Lemma dataBlock_spec start : 0 <= start -> zlen (dataBlock sb data start) = bs /\ isbytes (dataBlock sb data start).
Proof.
  intros Hs. pose proof (bs_range sb G) as Hbs. fold bs in Hbs. unfold dataBlock. fold bs. destruct (Z.leb_spec (zlen data) start).
  { split; [apply zlen_make; lia|apply isbytes_replicate]. }
  set (x := slice data start _). pose proof (zlen_make bs ltac:(lia)) as Lm. split.
  - unfold zlen. rewrite length_take, length_app. unfold zlen in Lm. lia.
  - apply Forall_take, Forall_app. split; [by apply isbytes_slice|apply isbytes_replicate].
Qed.
(** Extent [e] lies in byte range [z] of the image. *)
Definition placed (d : D) (e : extent) (z : Z * Z) : Prop :=
  blockByteOffset partOff sb (startBlock e) = Ret z.1 /\ z.2 = count e * bs /\ z.1 + z.2 < 2 ^ 63 /\ exists old, ReadAt d z.1 z.2 = Ret old.
Lemma ext_off e z d b : extent_wf e -> placed d e z -> 0 <= b < count e ->
  i64 (i64 (partOff + i64 (i64 (fsbToPhysBlock sb (startBlock e)) * bs)) + i64 (b * bs)) = z.1 + b * bs.
Proof.
  intros (_ & _ & Hc) (Ho & Hz & He & _) Hbc. pose proof (bs_range sb G) as Hbs. fold bs in Hbs.
  rewrite (blockByteOffset_Ret partOff sb _ W G Hp) in Ho. fold bs in Ho. destruct (Z.ltb_spec (partOff + fsbToPhysBlock sb (startBlock e) * bs) (2 ^ 63)); [|done]. injection Ho as E.
  assert (0 <= fsbToPhysBlock sb (startBlock e)) by apply u64_range. set (p := fsbToPhysBlock sb (startBlock e)) in *.
  assert (p < 2 ^ 63) by nia. rewrite (i64_small p), (i64_small (p * bs)), (i64_small (partOff + _)), (i64_small (b * bs)) by nia. rewrite E. apply i64_small. nia.
Qed.
Lemma writeExtent_loop e z d0 k b written w :
  extent_wf e -> placed d0 e z -> 0 <= b -> b + Z.of_nat k = count e -> 0 <= written -> written + Z.of_nat k * bs < 2 ^ 63 ->
  (forall c, b <= c < count e -> exists old, ReadAt (dev w) (z.1 + c * bs) bs = Ret old) ->
  exists d', for_accM k b written (fun b written => writeAt (dataBlock sb data written)
      (i64 (i64 (partOff + i64 (i64 (fsbToPhysBlock sb (startBlock e)) * blockSize sb)) + i64 (b * blockSize sb)));; mret (i64 (written + blockSize sb))) w =
      (Ret (written + Z.of_nat k * bs), set_dev d' w) /\ keeps [(z.1, z.2)] (dev w) d'.
Proof.
  intros He Hz. pose proof (bs_range sb G) as Hbs. fold bs in Hbs |- *. revert b written w. induction k as [|k IH]; intros b written w Hb0 Hk Hw Hmax Hr; cbn [for_accM].
  { exists (dev w). split; [|apply keeps_refl]. rewrite Z.mul_0_l, Z.add_0_r. by destruct w. }
  destruct (Hr b ltac:(lia)) as (old & Eo). destruct (dataBlock_spec written Hw) as [Ld Bd].
  destruct (write_zone w (z.1 + b * bs) bs old (dataBlock sb data written) Eo Ld Bd) as (d1 & E1 & _ & F1).
  rewrite (ext_off e z d0 b He Hz) by lia. rewrite (bindM_Ret _ _ w (i64 (written + bs)) (set_dev d1 w)) by (rewrite (bindM_Ret _ _ _ _ _ E1); reflexivity).
  rewrite i64_small by nia. destruct (IH (b + 1) (written + bs) (set_dev d1 w)) as (d' & E' & K'); [lia|lia|lia|nia| |].
  { intros c Hc. destruct (Hr c ltac:(lia)) as (o & Ho). exists o. apply F1; [lia|right; nia|exact Ho]. }
  exists d'. split; [rewrite E'; do 2 f_equal; lia|]. intros o n cs Hn Ha Ho. pose proof Ha as [Ha1 _]%Forall_cons. apply K'; [done|done|]. apply F1; [done| |done].
  destruct Hz as (_ & Hz2 & _). unfold apartZ in *. cbn [fst snd] in Ha1. rewrite Hz2 in Ha1. assert (b * bs + bs <= count e * bs) by nia. assert (0 <= b * bs) by nia. lia.
Qed.
Lemma writeExtentBlocks_spec e z written w :
  extent_wf e -> placed (dev w) e z -> 0 <= written -> written + count e * bs < 2 ^ 63 ->
  exists d', writeExtentBlocks partOff sb data e written w = (Ret (written + count e * bs), set_dev d' w) /\ keeps [(z.1, z.2)] (dev w) d'.
Proof.
  intros He Hz Hw Hmax. pose proof He as (_ & _ & Hc). pose proof (bs_range sb G) as Hbs. fold bs in Hbs. pose proof Hz as (_ & Hz2 & _ & old & Eo). rewrite Hz2 in Eo.
  destruct (writeExtent_loop e z (dev w) (Z.to_nat (count e)) 0 written w He Hz) as (d' & E & K); [lia|lia|lia|rewrite Z2Nat.id by lia; lia| |].
  { intros c Hcc. eexists. apply (ReadAt_sub (dev w) z.1 (count e * bs) old (c * bs) bs Eo); nia. }
  rewrite Z2Nat.id in E by lia. exists d'. split; [exact E|exact K].
Qed.
(** All extents of a file: the zones are apart, so each is still readable when its turn comes. *)
Lemma writeExtents_spec exts zs written w :
  Forall extent_wf exts -> Forall2 (placed (dev w)) exts zs -> ForallOrdPairs (fun z z' => apartZ z.1 z.2 z'.1 z'.2) zs -> 0 <= written -> written + sumCounts exts * bs < 2 ^ 63 ->
  exists n d', range_accM exts written (writeExtentBlocks partOff sb data) w = (Ret n, set_dev d' w) /\ keeps zs (dev w) d'.
Proof.
  intros Hw H2. revert zs written w H2. induction Hw as [|e exts He Hw IH]; intros zs written w H2 Hd Hn Hm.
  { inversion H2; subst. exists written, (dev w). split; [by destruct w|apply keeps_refl]. }
  inversion H2 as [|? z ? zs' Hz H2']; subst. inversion Hd as [|? ? Ha Hd']; subst. cbn [sumCounts fold_right] in Hm. fold (sumCounts exts) in Hm.
  pose proof He as (_ & _ & Hc). pose proof (bs_range sb G) as Hbs. fold bs in Hbs.
  assert (0 <= sumCounts exts) as Hs by (clear -Hw; induction Hw as [|x l (_ & _ & ?) _ IH]; cbn; [lia|]; fold (sumCounts l); lia).
  destruct (writeExtentBlocks_spec e z written w He Hz Hn ltac:(nia)) as (d1 & E1 & K1).
  destruct (IH zs' (written + count e * bs) (set_dev d1 w)) as (n & d' & E' & K'); [|done|nia|nia|].
  { clear -H2' Ha K1 Hbs Hw. induction H2' as [|x y xs ys (P1 & P2 & P3 & old & P4) _ IH2]; constructor.
    - split_and!; try done. exists old. apply Forall_cons in Hw as [(_ & _ & ?) _]. apply Forall_cons in Ha as [Ha _]. apply K1; [rewrite P2; nia| |exact P4].
      constructor; [|constructor]. by apply apartZ_sym.
    - apply Forall_cons in Ha as [_ Ha], Hw as [_ Hw]. by apply IH2. }
  exists n, d'. cbn [range_accM]. rewrite (bindM_Ret _ _ _ _ _ E1). split; [exact E'|]. destruct z as [zo zn]. exact (keeps_trans [(zo, zn)] zs' _ _ _ K1 K').
Qed.
End InPlace.

(** Runs that start past the end of the file are skipped. *)
Lemma readRuns_skip {D} {Dev : Device D} (d : D) partOff sb exts size out :
  geometry_ok sb -> Forall extent_wf exts -> 0 <= size < 2 ^ 63 -> zlen out = size -> Forall (fun e => size <= run_start sb e) exts ->
  readRuns d partOff sb exts size out = Ret out.
Proof.
  intros G Hw Hs L. induction Hw as [|e exts He Hw IH]; intros H; [done|]. apply Forall_cons in H as [H1 H]. rewrite (readRuns_cons d partOff sb G) by done.
  rewrite (proj2 (Z.leb_le _ _) H1). by apply IH.
Qed.
(** [setInodeSize] leaves the extent list. *)
Lemma setSize_spec i n : inode_sync i -> isbytes (iraw i) -> 0 <= n < 2 ^ 64 ->
  exists j, setInodeSize i n = Ret j /\ inode_sync j /\ isbytes (iraw j) /\ zlen (iraw j) = zlen (iraw i) /\ inum j = inum i /\
    isize j = n /\ iformat j = iformat i /\ inBlocks j = inBlocks i /\ inlineExtents j = inlineExtents i.
Proof.
  intros Hs Hb Hn. pose proof Hs as (L0 & _)%inode_sync_iff. unfold inodeCoreSize in L0. destruct (setInodeSize_sync i Hs n Hn) as (j & Ej & Sz & Sj & Wj). exists j. pose proof (wrote_len _ _ _ _ Wj) as Lj.
  split_and!; [done|done|by apply Wj|done| |done| | |]; unfold setInodeSize in Ej; destruct (put64 (iraw i) inoOffSize n) as [raw| | |]; try discriminate Ej; injection Ej as <-; try done.
  rewrite <- (inlineExtents_fork i raw Lj); [done|]. apply (wrote_slice _ _ _ _ Wj); lia.
Qed.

-=-=-

Lines from the one with "rewrite <- (inlineExtents_fork" through the last line above must be printed exactly; no other line is to appear.

● **Expected answer**:
  rewrite <- (inlineExtents_fork i raw Lj); [done|]. apply (wrote_slice _ _ _ _ Wj); lia.
Qed.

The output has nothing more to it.